Friday, January 1, 2016

New Year, New Me?

Happy 2016!

A year ago, I started doing a #PhotoADay on my instagram, with the hope that I would start to see something good in every day. I stuck with it for a good while, but there ended up being days when I just didn't see the need to post a picture, or didn't remember to post a picture. I could have beat myself up over this, but I realized it was only because my challenge was WORKING.

2014 was a difficult year for me. Planning a wedding from far away was hard, and it was my first full year living in Florida. Eric's grandfather passed away, and all we wanted to do was be with our family. Our wedding was a killer party (judging by the hangovers ;) ), but our honeymoon was ruined by the worst stomach virus we had ever experienced. And we couldn't go home for Christmas, because we had spent so much money on travel for the wedding the entire year. My job went downhill very quickly, to the point where I didn't feel safe or supported at my school.

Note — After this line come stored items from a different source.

(** What the specification asks for is done. *)
Lemma update_total same d4 d6 u a v :
  inv a -> ~ limited config ->
  specUpdate (recAddPath_ (trees a)) u (received (trees a)) = Some v ->
  is_Some (processPeerUpdate config manager stale same d4 d6 u a).
Proof.
  intros HI Hl (v1 & V1 & (v2 & V2 & (v3 & V3 & V4)%bind_Some)%bind_Some)%bind_Some.
  assert (HW : forall prefixes a v', inv a ->
    specWithdrawn (recAddPath_ (trees a)) prefixes (received (trees a)) = Some v' ->
    exists a', (if nonempty prefixes then processPeerWithdrawn config prefixes a else Some a) = Some a' /\
      inv a' /\ recAddPath_ (trees a') = recAddPath_ (trees a) /\ received (trees a') = v').
  { clear -Hogr Hl IOL. intros prefixes a v' HI HV. pose proof HV as (pps & Hp & _)%bind_Some.
    assert (HE : exists a', (if nonempty prefixes then processPeerWithdrawn config prefixes a else Some a) = Some a').
    { destruct (nonempty prefixes); [|by eexists].
      destruct (processPeerWithdrawn_ok prefixes pps a HI Hp) as (a' & -> & _). by eexists. }
    destruct HE as [a' HE]. exists a'. split; [done|].
    pose proof (someWithdrawn_performed prefixes a a' HI HE) as HP.
    split_and!; [by eapply performed_inv|by eapply performed_keys|].
    pose proof (pf_spec _ _ _ HP Hl). congruence. }
  unfold processPeerUpdate.
  destruct (HW _ _ _ HI V1) as (a1 & -> & I1 & K1 & <-). rewrite <- K1 in V2, V3, V4. cbn [mbind option_bind].
  destruct (HW _ _ _ I1 V2) as (a2 & -> & I2 & K2 & <-). rewrite <- K2 in V3, V4. cbn [mbind option_bind].
  assert (HE : exists a3, (if nonempty (u_v4Announced2 u)
       then attrs ← bgpAttributesToBgpPathC (u_attrs u);
            processAnnounced config manager stale same d4 (u_v4Announced2 u) attrs a2
       else Some a2) = Some a3 /\ inv a3 /\ recAddPath_ (trees a3) = recAddPath_ (trees a2) /\
       received (trees a3) = v3).
  { destruct (nonempty (u_v4Announced2 u)); [|injection V3 as <-; by exists a2].
    apply bind_Some in V3 as (attrs & -> & V3). cbn [mbind option_bind].
    destruct (announced_total same d4 (u_v4Announced2 u) attrs a2 I2 ltac:(by eexists)) as [a3 HA].
    exists a3. split; [done|]. apply announced_performed in HA; [|done].
    split_and!; [by eapply performed_inv|by eapply performed_keys|].
    pose proof (pf_spec _ _ _ HA Hl). congruence. }
  destruct HE as (a3 & -> & I3 & K3 & <-). cbn [mbind option_bind]. rewrite <- K3 in V4.
  destruct (nonempty (nlri_prefixes (u_mpAnnounced u))); [|by eexists].
  apply bind_Some in V4 as (attrs & -> & V4). cbn [mbind option_bind].
  destruct (toIPAddress _); [|done..]. eapply announced_total; [done|by eexists].
Qed.
End Totality.
End Config.
End Operations.
(* ===== verification/NexthopCache.v ===== *)
(** * The next hop cache

    nexthopTracker/NexthopStatus.h, NexthopCache.h, NexthopCache.cpp and Utils.h:
    what is known of each next hop, written by the threads that watch interfaces,
    neighbours and the FIB, and read by the RIB, which registers the next hops of its
    routes.  Every operation runs under the lock of the map, so each is one step; the
    statistics are not kept. *)

From stdpp Require Import gmap strings.
From S2P Require Import Prelude BgpException Folly BgpStructs RouteFilter RouteInfo RibEntry.

(** ** NexthopStatus *)

(** The fields path selection reads, the interface and the epoch *)
Record CachedStatus := mkCachedStatus {
  cs_status :> NexthopStatus;
  cs_ifName : option string;
  cs_epoch : Z                         (** uint64_t; 0: not from the cache *)
}.

#[export] Instance NexthopStatus_eq_dec : EqDecision NexthopStatus.
Proof. solve_decision. Defined.
#[export] Instance CachedStatus_eq_dec : EqDecision CachedStatus.
Proof. solve_decision. Defined.

(** The constructor *)
Definition newCachedStatus (nexthop : IPAddress) (isReachable : bool) (igpCost : option Z)
    (isConnected : option bool) (excludeNexthopWithoutCost : bool) (ifName : option string)
    : CachedStatus :=
  mkCachedStatus (newNexthopStatus nexthop isReachable igpCost isConnected excludeNexthopWithoutCost)
    ifName 0.

(** A cost is only kept for a reachable next hop. *)
Definition status_wf (s : NexthopStatus) : Prop := ns_isReachable s = false -> ns_igpCost s = None.

Lemma newCachedStatus_wf n r c k x i : status_wf (newCachedStatus n r c k x i).
Proof. unfold status_wf. simpl. by intros ->. Qed.

(** What a writer compares: the reachability, the cost and the eligibility *)
Definition sameStatus (a b : NexthopStatus) : bool :=
  Bool.eqb (ns_isReachable a) (ns_isReachable b) &&
  bool_decide (ns_igpCost a = ns_igpCost b) &&
  Bool.eqb (ns_isResolvedForSelection a) (ns_isResolvedForSelection b).

Definition isConnectedTrue (s : NexthopStatus) : bool := bool_decide (ns_isConnected s = Some true).

(** ** NexthopCache *)

Record NexthopCache := mkCache {
  nexthopStatusMap_ : gmap IPAddress (CachedStatus * bool);   (** status, registered from the RIB *)
  lastEpoch_ : Z                                              (** uint64_t *)
}.

Definition newNexthopCache : NexthopCache := mkCache ∅ 0.

Definition setStatusMap (m : gmap IPAddress (CachedStatus * bool)) (c : NexthopCache) : NexthopCache :=
  mkCache m (lastEpoch_ c).

Definition findStatus (nexthopIp : IPAddress) (c : NexthopCache) : option (CachedStatus * bool) :=
  nexthopStatusMap_ c !! nexthopIp.

Definition withNextEpoch (status : CachedStatus) (c : NexthopCache) : CachedStatus * NexthopCache :=
  let epoch := uint 64 (lastEpoch_ c + 1) in
  (mkCachedStatus (cs_status status) (cs_ifName status) epoch, mkCache (nexthopStatusMap_ c) epoch).

(** One status of the list: the cache, and the status to push to the RIB *)
Definition addOrUpdateOne (nexthopStatus : CachedStatus) (c : NexthopCache)
    : option CachedStatus * NexthopCache :=
  let nexthopIp := ns_nexthop nexthopStatus in
  match findStatus nexthopIp c with
  | Some (currentStatus, isRegisteredFromRib) =>
      if isConnectedTrue currentStatus && negb (isConnectedTrue nexthopStatus) then (None, c)
      else if sameStatus currentStatus nexthopStatus then (None, c)
      else
      let '(status, c) := withNextEpoch nexthopStatus c in
      (if isRegisteredFromRib then Some status else None,
       setStatusMap (<[nexthopIp := (status, isRegisteredFromRib)]> (nexthopStatusMap_ c)) c)
  | None =>
      let '(status, c) := withNextEpoch nexthopStatus c in
      (None, setStatusMap (<[nexthopIp := (status, false)]> (nexthopStatusMap_ c)) c)
  end.

Fixpoint addOrUpdateNextHopStatus (nexthopStatusList : list CachedStatus) (c : NexthopCache)
    : list CachedStatus * NexthopCache :=
  match nexthopStatusList with
  | [] => ([], c)
  | s :: rest =>
      let '(pushed, c) := addOrUpdateOne s c in
      let '(statusesToPush, c) := addOrUpdateNextHopStatus rest c in
      (option_list pushed ++ statusesToPush, c)
  end.

(** The status, and whether [onNexthopRegistered_] is called *)
Definition registerAndGetNexthopStatus (nexthopIp : IPAddress) (c : NexthopCache)
    : CachedStatus * bool * NexthopCache :=
  match findStatus nexthopIp c with
  | Some (entryStatus, _) =>
      let needsResolution := negb (ns_isReachable entryStatus)
                             || bool_decide (ns_igpCost entryStatus = None) in
      (entryStatus, needsResolution,
       setStatusMap (<[nexthopIp := (entryStatus, true)]> (nexthopStatusMap_ c)) c)
  | None =>
      let '(defaultStatus, c) :=
        withNextEpoch (newCachedStatus nexthopIp false None None true None) c in
      (defaultStatus, true,
       setStatusMap (<[nexthopIp := (defaultStatus, true)]> (nexthopStatusMap_ c)) c)
  end.

Definition cacheIsRegistered (nexthopIp : IPAddress) (c : NexthopCache) : bool :=
  match findStatus nexthopIp c with Some (_, registered) => registered | None => false end.

Definition getNexthopStatus (nexthopIp : IPAddress) (c : NexthopCache) : option CachedStatus :=
  fst <$> findStatus nexthopIp c.

Definition clearConnectedStatus (nexthopIp : IPAddress) (c : NexthopCache)
    : option CachedStatus * NexthopCache :=
  match findStatus nexthopIp c with
  | None => (None, c)
  | Some (status, isRegisteredFromRib) =>
      if negb (isConnectedTrue status) then (None, c)
      else
      let '(status, c) := withNextEpoch (newCachedStatus nexthopIp false None None true None) c in
      (if isRegisteredFromRib then Some status else None,
       setStatusMap (<[nexthopIp := (status, isRegisteredFromRib)]> (nexthopStatusMap_ c)) c)
  end.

I was determined to make 2015 better for myself, and I did. See, no matter what your circumstances are, I firmly believe that YOU are the only one who can control your happiness. Other people can do things that aren't nice, and life can deal you some shitty cards, but it is YOUR responsibility to control how that affects you.

2015 was the year that I was done feeling sorry for myself and worrying about what other people think of me. It was the year of creating MY OWN happiness.

I make no apologies for my decisions in 2015. I quit my OTHER new job to do something a lot of people thought was crazy/stupid/sad. I don't care if I disappointed you because MY goals changed. I didn't give up. I didn't get lazy. I CHANGED. I am allowed to do that, and so are you. I am so fucking happy doing what I am doing. I have made great friends because of it. I have a better life because of it.

I bought a house in 2015. It's a townhome. It doesn't have a yard, but it has a big patio, and three bedrooms, and I don't need to mow a fucking lawn or prune my flowerbed once a week year round in the Florida sun. Sounds pretty sweet to me. Do I wish I had a yard and a garage? Yes, but we knew this was a good space, a good neighborhood, and where we wanted to be right now.

We adopted a furry child in 2015. We did it less than a month after moving in to our new house. Was that stupid? Maybe. But did it make us happy? Yes. All we have ever wanted in life is a dog. Nym has brought us so much happiness, and I hope we have brought her happiness. We have more responsibility, but it is completely worth it. Also, she eats things sometimes, so our house is much tidier than it has ever been! AND we need to exercise her, so therefore, we exercise ourselves! Sounds like a winning situation to me.

We made new friends in 2015. I made more of an effort to talk to new people and go out to lunch and dinner with friends. I saw four good friends get married this year, one who is a new Florida friend.

I got a pixie cut in 2015. I got a big tattoo on my arm in 2015. I need to wear sleeves to cover it up. It's permanent. It makes me feel like a complete person. I love it.

Did I document all of these things in photos? Probably a lot of them, but not every single day. You know why? Because I was LIVING MY LIFE AND LOVING IT. I didn't have time to document everything. Or, I had such a busy, fulfilling day that I was exhausted when I got home and wanted to take time to myself to read, write, listen to vinyls, dance around naked by myself, I don't know! Anything to make myself happy.

I hope 2015 was fulfilling for you. And if it wasn't, I hope you find it in you to create your own happiness this year. It is okay and normal to get upset and sad sometimes. But in general, I felt like I took life in stride. It was the first year that I stayed true to myself, and I am damn proud of myself for that.

Instead of making any resolutions to change this year, I am making a resolution to keep up more of the same. I hope I always continue to grow and change for the better, but no matter how much I change, I hope I at least keep THIS aspect of myself the same. I deserve it.